▶ **BRIEF**:
Within the entries below, find the lines that hold "AttributeError" and report only how many there are.

---------------

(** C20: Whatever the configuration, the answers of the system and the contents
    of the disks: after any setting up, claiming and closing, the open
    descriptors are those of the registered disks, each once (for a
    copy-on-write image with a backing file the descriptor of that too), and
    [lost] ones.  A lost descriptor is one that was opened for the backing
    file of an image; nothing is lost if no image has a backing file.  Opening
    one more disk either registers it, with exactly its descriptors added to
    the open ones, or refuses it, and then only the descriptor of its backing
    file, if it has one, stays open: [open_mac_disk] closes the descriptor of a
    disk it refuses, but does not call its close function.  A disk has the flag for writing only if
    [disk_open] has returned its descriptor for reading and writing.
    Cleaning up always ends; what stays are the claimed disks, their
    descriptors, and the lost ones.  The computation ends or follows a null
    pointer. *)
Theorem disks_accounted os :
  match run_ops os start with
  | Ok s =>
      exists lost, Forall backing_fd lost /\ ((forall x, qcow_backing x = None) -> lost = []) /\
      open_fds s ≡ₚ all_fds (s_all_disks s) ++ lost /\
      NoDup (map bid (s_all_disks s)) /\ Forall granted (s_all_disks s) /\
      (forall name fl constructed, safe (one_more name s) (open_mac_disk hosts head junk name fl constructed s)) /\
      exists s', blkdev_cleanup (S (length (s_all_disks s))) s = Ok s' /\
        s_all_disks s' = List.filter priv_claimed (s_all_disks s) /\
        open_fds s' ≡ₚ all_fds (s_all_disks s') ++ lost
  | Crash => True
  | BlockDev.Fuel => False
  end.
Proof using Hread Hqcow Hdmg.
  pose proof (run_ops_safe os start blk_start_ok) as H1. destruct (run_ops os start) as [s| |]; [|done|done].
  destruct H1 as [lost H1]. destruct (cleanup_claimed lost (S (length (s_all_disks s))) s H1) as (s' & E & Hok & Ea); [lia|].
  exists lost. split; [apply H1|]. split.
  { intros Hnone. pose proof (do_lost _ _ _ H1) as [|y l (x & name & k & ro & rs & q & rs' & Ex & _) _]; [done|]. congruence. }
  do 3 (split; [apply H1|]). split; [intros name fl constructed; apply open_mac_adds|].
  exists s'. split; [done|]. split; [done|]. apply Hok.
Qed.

---------------

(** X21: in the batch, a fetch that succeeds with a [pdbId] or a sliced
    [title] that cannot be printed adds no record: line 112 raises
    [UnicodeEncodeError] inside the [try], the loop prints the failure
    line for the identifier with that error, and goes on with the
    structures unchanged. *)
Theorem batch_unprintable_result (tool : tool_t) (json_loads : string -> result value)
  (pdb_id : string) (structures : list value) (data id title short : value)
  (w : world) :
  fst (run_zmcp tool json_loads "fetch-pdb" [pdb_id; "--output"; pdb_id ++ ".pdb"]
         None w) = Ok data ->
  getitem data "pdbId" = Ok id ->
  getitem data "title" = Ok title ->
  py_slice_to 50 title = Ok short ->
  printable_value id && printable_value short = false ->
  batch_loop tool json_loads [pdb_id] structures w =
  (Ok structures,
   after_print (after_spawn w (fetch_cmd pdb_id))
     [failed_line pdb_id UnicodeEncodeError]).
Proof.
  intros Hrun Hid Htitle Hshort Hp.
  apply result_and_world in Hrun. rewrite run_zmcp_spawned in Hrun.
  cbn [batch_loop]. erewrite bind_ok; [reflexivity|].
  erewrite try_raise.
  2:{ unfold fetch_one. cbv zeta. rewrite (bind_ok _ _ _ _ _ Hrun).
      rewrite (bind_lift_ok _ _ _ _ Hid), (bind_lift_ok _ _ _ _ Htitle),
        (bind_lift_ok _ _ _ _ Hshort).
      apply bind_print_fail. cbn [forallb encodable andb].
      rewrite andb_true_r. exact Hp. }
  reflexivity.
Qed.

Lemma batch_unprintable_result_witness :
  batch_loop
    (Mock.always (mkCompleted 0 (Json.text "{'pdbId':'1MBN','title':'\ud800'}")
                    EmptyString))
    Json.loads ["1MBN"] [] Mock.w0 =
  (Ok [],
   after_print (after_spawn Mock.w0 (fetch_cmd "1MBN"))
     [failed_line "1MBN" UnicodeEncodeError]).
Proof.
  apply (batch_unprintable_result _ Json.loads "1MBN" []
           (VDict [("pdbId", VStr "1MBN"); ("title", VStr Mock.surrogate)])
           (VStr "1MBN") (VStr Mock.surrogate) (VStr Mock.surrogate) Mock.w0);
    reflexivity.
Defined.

---------------

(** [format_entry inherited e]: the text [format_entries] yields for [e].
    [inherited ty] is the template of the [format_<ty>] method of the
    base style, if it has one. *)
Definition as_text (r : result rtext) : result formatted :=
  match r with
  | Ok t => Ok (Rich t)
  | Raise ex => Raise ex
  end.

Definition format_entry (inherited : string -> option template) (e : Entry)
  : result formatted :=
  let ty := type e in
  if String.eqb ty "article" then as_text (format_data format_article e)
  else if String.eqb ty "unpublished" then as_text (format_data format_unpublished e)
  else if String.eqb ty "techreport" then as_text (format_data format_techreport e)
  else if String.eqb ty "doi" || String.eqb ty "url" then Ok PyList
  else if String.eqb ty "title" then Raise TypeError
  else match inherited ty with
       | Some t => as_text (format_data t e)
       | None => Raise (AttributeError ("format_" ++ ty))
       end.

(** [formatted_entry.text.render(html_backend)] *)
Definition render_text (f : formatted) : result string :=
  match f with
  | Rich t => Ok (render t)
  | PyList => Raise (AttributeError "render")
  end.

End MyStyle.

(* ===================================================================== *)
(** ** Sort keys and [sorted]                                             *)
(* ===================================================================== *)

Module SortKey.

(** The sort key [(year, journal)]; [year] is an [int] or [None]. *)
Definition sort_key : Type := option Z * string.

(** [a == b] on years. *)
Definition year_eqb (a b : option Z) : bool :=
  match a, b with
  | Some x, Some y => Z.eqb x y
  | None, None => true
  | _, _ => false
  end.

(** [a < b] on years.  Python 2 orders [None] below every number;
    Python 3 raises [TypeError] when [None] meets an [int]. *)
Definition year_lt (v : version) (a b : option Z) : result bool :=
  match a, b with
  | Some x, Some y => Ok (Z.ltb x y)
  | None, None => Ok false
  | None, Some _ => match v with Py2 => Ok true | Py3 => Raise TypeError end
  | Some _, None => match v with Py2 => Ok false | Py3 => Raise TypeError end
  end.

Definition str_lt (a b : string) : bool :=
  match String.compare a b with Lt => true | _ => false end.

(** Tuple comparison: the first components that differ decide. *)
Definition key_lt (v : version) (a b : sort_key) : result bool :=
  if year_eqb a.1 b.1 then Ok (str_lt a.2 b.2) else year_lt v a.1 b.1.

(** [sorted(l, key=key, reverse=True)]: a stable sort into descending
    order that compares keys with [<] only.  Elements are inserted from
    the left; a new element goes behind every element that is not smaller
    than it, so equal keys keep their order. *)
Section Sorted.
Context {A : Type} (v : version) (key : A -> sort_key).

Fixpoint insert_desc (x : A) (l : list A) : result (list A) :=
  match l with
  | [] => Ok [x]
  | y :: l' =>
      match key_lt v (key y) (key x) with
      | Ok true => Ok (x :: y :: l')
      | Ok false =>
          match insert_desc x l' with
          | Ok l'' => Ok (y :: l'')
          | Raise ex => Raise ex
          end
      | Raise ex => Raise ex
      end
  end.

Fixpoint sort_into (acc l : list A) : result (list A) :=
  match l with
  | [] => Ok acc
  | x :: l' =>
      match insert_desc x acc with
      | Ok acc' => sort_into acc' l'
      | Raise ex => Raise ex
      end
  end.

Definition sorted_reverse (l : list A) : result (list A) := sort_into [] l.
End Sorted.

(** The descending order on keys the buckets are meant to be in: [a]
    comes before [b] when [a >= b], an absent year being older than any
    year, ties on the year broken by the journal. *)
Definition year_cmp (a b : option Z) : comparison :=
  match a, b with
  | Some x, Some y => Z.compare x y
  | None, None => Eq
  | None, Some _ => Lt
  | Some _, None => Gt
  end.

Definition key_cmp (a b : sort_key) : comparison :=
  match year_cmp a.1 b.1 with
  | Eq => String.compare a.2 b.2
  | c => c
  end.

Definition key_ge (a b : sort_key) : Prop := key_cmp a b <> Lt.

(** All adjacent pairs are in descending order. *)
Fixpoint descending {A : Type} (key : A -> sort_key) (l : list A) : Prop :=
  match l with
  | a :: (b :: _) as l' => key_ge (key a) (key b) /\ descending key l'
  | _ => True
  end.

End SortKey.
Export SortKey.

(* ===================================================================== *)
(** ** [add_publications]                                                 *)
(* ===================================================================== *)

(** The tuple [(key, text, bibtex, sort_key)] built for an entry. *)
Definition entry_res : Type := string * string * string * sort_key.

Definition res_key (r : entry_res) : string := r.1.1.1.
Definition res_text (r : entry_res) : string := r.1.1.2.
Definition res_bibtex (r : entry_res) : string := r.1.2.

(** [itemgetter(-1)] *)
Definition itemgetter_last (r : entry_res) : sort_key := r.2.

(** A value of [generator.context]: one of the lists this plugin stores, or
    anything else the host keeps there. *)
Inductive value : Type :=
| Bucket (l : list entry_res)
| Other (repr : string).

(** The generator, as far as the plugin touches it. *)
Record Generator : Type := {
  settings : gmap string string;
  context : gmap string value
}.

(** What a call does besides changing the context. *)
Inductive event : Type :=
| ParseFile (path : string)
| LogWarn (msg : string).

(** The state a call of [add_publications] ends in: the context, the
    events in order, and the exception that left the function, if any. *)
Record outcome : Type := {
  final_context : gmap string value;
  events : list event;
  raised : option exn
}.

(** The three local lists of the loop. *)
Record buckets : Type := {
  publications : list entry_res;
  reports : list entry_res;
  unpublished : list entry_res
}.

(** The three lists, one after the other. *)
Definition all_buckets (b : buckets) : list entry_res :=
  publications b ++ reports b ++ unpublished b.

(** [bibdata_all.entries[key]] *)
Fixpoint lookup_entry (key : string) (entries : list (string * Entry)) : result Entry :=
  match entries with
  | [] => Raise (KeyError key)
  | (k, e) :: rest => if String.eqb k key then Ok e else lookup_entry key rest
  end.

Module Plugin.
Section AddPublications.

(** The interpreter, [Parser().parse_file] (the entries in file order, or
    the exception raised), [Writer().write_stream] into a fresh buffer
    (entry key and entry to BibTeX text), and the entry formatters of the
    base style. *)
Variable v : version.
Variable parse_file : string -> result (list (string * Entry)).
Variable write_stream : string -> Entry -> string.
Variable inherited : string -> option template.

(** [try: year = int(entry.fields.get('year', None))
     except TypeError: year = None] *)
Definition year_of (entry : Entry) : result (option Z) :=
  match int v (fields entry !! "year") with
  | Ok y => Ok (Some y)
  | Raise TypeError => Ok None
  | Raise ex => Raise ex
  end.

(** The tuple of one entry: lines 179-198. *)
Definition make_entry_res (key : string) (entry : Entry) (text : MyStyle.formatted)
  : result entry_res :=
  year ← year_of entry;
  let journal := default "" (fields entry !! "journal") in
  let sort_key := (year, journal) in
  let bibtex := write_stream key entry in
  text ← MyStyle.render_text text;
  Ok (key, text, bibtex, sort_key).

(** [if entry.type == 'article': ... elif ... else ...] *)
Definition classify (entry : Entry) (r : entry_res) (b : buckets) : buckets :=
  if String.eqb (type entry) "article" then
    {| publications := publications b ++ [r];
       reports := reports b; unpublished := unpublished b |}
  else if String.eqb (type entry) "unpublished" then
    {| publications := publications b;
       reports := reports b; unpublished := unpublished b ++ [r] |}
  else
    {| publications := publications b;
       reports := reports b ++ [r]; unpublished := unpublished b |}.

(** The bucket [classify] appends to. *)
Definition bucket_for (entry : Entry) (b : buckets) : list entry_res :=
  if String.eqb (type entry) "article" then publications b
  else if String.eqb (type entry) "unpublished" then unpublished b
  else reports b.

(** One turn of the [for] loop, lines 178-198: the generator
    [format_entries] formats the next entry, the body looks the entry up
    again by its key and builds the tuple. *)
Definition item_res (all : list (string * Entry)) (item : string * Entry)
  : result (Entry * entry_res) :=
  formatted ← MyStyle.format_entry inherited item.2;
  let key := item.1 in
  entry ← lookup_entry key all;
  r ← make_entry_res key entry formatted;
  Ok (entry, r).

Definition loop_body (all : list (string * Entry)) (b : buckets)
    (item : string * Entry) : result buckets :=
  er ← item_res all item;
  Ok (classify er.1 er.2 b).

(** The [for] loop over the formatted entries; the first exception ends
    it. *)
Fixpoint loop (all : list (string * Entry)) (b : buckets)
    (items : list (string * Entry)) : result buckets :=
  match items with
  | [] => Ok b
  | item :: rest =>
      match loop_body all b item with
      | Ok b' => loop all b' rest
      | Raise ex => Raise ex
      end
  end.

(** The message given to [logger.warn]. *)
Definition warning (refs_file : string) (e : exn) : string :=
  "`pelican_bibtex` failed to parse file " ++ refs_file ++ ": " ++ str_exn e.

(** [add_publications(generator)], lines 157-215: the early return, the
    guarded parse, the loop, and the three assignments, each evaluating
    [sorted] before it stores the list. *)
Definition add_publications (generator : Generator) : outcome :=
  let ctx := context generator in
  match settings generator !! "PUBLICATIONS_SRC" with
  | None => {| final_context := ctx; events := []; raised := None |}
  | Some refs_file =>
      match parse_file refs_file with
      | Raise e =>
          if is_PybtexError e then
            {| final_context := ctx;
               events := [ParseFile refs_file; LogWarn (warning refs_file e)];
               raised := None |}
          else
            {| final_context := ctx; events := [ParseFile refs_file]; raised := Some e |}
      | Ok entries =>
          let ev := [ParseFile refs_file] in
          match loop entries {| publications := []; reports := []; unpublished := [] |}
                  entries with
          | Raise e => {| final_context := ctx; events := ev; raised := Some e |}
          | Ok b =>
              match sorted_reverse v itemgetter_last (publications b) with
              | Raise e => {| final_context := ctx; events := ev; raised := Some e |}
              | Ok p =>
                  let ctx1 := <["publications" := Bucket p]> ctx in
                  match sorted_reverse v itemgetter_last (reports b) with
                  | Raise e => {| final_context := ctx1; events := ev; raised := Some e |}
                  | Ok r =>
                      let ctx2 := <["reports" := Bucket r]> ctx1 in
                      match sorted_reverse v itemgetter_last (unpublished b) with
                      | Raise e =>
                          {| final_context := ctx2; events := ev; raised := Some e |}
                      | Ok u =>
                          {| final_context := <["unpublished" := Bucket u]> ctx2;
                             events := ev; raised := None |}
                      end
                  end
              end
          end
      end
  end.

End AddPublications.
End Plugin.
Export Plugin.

---------------

▶ **OUTPUT FOR THIS EXERCISE**:
2